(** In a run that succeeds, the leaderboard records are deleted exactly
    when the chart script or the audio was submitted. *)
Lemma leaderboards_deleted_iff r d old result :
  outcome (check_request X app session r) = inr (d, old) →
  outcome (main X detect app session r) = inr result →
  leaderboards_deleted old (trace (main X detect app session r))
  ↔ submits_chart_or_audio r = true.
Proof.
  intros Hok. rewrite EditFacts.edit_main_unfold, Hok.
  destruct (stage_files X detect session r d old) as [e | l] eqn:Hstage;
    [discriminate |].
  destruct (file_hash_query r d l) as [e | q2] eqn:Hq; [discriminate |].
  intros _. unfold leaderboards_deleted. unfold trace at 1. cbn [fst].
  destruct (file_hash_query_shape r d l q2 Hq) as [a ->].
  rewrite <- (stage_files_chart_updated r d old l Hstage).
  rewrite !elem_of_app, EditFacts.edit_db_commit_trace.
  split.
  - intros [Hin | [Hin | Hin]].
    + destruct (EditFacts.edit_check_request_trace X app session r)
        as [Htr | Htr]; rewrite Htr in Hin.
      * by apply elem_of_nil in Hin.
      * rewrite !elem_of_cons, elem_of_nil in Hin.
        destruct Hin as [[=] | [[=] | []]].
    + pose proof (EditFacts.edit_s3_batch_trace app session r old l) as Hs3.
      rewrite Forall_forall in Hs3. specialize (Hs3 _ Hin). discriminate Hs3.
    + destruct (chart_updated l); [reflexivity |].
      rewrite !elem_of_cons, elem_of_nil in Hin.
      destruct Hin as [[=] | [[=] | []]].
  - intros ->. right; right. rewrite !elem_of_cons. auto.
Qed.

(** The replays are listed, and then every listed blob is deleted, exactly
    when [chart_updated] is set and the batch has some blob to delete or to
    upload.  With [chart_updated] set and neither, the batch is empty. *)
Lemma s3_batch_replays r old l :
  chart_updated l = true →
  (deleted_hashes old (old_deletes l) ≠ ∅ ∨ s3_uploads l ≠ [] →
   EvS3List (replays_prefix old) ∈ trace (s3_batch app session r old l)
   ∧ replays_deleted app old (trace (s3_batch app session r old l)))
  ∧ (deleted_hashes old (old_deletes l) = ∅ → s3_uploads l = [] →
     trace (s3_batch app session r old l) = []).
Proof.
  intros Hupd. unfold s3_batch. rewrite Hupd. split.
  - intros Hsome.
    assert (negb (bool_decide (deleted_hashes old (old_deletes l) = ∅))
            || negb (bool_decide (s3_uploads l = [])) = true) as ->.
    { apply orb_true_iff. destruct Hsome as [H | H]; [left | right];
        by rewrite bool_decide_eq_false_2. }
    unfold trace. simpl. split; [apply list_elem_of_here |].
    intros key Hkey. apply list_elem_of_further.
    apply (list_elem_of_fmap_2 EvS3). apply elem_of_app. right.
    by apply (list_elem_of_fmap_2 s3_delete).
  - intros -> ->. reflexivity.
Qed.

==

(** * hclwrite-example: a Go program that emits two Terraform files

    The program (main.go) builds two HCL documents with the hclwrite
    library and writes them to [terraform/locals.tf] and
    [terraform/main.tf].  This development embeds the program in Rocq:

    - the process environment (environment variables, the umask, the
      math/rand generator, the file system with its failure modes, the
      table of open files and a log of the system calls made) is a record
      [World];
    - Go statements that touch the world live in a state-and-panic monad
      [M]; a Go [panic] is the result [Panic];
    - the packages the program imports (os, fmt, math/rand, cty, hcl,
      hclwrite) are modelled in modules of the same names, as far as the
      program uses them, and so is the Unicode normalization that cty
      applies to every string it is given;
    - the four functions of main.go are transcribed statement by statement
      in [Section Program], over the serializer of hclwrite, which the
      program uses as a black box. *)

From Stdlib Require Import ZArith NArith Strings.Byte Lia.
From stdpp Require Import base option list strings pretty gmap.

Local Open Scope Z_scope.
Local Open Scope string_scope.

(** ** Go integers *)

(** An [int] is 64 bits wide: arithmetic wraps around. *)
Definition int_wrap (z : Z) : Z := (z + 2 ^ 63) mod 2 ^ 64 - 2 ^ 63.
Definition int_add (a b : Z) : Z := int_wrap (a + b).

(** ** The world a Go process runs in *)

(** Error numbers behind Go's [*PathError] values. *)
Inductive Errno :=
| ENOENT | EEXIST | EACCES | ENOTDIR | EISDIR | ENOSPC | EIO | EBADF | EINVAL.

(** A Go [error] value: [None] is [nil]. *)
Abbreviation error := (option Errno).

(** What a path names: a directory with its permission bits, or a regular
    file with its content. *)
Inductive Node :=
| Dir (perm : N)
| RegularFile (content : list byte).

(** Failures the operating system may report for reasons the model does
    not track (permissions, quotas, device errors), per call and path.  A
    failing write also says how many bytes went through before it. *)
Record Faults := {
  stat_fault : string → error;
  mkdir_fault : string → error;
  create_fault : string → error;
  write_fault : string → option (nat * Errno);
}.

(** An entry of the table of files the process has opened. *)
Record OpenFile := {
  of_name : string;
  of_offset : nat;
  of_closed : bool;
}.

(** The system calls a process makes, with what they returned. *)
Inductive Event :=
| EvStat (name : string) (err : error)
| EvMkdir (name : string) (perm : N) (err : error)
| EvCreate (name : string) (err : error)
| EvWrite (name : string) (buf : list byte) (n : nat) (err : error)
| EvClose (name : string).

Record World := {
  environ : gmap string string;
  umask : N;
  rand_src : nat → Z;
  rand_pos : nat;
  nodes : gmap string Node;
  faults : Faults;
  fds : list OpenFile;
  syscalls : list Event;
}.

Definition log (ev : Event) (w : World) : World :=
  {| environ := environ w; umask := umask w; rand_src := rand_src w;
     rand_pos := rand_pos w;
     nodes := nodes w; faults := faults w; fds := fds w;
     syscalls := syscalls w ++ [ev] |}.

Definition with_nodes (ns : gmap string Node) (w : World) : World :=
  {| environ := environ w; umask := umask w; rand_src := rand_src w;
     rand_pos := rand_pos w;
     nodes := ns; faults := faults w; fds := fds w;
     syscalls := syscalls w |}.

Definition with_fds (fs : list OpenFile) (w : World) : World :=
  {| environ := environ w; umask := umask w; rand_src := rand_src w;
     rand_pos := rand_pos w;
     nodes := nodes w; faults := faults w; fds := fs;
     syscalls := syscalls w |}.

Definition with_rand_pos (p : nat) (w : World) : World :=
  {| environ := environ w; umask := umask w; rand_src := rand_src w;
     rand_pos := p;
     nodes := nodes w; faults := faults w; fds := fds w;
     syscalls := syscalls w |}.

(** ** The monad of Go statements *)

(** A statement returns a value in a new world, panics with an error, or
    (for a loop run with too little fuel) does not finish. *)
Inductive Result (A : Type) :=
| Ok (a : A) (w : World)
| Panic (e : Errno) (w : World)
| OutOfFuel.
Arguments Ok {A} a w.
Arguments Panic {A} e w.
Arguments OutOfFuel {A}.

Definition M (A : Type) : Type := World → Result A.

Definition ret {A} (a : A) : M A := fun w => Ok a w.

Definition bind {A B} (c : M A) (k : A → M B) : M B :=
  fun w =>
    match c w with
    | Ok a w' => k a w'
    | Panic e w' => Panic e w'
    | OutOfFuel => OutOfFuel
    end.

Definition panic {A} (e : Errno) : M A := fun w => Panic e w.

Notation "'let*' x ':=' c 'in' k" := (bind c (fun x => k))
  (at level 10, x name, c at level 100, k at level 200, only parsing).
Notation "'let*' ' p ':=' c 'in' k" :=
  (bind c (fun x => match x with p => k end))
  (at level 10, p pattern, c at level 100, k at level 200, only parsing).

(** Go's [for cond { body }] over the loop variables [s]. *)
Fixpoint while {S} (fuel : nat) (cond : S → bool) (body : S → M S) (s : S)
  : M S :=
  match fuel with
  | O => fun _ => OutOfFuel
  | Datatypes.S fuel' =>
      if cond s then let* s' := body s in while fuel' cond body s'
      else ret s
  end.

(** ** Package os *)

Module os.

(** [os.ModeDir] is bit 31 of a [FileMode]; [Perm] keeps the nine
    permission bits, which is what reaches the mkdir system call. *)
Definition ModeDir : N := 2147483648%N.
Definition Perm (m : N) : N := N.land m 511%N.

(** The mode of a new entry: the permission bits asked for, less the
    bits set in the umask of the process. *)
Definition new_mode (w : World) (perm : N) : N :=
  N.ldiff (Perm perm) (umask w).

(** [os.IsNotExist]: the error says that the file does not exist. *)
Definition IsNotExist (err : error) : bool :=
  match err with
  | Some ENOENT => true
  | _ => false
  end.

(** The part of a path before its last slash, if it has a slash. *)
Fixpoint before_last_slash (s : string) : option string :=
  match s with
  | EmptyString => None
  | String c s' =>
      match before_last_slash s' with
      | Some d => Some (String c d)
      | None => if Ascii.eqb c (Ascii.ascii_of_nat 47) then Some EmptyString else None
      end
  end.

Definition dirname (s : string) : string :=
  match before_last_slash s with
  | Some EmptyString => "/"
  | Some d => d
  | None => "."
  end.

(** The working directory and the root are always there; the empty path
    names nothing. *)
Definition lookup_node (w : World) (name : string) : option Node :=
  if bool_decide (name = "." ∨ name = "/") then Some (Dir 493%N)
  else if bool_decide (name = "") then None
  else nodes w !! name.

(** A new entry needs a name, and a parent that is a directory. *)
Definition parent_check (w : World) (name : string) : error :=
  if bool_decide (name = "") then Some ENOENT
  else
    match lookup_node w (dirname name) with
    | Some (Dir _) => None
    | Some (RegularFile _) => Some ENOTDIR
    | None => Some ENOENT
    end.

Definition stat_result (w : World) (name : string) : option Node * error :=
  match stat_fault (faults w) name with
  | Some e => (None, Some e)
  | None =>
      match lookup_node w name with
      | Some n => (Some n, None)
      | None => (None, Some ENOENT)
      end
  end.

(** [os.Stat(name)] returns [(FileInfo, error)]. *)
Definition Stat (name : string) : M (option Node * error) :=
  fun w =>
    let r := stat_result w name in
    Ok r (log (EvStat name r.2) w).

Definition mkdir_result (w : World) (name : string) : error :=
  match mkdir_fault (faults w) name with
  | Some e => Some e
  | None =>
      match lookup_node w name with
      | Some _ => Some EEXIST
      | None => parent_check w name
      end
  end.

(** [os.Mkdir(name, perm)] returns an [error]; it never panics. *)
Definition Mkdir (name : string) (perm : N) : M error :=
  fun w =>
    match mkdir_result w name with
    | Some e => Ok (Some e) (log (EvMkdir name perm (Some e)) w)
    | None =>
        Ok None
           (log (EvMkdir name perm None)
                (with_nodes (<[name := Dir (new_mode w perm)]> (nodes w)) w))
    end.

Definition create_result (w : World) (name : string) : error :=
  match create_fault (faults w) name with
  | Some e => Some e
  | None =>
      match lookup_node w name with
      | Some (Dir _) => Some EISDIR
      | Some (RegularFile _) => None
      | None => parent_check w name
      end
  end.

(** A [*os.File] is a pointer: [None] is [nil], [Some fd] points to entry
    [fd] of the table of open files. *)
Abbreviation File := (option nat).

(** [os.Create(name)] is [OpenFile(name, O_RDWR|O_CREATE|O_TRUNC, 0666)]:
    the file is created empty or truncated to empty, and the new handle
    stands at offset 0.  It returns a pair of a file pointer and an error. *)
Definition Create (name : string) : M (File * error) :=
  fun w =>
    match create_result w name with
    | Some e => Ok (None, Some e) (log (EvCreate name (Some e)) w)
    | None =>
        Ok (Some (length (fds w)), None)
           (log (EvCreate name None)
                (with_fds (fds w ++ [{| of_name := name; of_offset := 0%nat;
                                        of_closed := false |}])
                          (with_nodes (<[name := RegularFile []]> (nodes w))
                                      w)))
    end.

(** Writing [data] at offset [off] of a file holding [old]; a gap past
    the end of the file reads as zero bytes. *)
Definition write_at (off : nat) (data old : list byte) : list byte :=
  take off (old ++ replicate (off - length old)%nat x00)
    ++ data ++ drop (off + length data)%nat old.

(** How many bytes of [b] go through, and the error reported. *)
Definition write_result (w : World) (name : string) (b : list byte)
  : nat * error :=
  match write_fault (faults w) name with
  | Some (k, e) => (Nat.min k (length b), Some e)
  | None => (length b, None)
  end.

==

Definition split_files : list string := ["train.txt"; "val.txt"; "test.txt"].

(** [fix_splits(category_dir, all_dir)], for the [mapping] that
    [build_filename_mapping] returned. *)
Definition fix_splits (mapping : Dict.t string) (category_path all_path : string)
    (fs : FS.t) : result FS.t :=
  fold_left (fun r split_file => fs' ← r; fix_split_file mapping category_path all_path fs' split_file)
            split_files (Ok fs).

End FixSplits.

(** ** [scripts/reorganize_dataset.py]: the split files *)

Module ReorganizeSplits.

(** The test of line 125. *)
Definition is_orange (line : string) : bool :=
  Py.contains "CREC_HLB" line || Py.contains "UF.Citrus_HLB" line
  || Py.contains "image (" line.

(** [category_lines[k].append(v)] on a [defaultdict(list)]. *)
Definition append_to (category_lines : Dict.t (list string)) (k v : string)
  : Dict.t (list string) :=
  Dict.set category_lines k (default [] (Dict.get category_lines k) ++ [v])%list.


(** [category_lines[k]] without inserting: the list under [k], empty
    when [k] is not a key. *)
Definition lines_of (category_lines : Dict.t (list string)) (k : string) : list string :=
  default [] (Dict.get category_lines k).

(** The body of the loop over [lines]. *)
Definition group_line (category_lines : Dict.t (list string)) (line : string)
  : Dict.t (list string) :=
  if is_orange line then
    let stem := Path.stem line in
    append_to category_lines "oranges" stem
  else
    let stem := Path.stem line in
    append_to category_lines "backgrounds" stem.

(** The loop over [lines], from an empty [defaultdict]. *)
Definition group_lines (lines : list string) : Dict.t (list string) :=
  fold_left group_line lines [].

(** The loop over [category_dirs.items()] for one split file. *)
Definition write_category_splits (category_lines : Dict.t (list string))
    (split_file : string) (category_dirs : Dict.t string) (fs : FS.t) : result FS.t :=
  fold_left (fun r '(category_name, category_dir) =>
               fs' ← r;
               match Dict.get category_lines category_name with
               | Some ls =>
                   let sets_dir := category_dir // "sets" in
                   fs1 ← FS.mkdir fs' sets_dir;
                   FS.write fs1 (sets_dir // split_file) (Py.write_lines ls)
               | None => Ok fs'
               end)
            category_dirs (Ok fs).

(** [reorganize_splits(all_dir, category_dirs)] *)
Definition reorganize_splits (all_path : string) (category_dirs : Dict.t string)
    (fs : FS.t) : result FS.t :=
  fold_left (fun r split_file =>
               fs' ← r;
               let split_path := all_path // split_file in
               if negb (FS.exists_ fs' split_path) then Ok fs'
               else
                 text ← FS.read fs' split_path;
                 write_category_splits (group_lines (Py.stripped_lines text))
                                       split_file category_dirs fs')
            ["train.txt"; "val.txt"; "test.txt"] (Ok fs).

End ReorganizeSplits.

- **WHAT IS EXPECTED**
Copy out every line of the data that includes the word "EvStat".

- **TASK SOLUTION**
| EvStat (name : string) (err : error)
    Ok r (log (EvStat name r.2) w).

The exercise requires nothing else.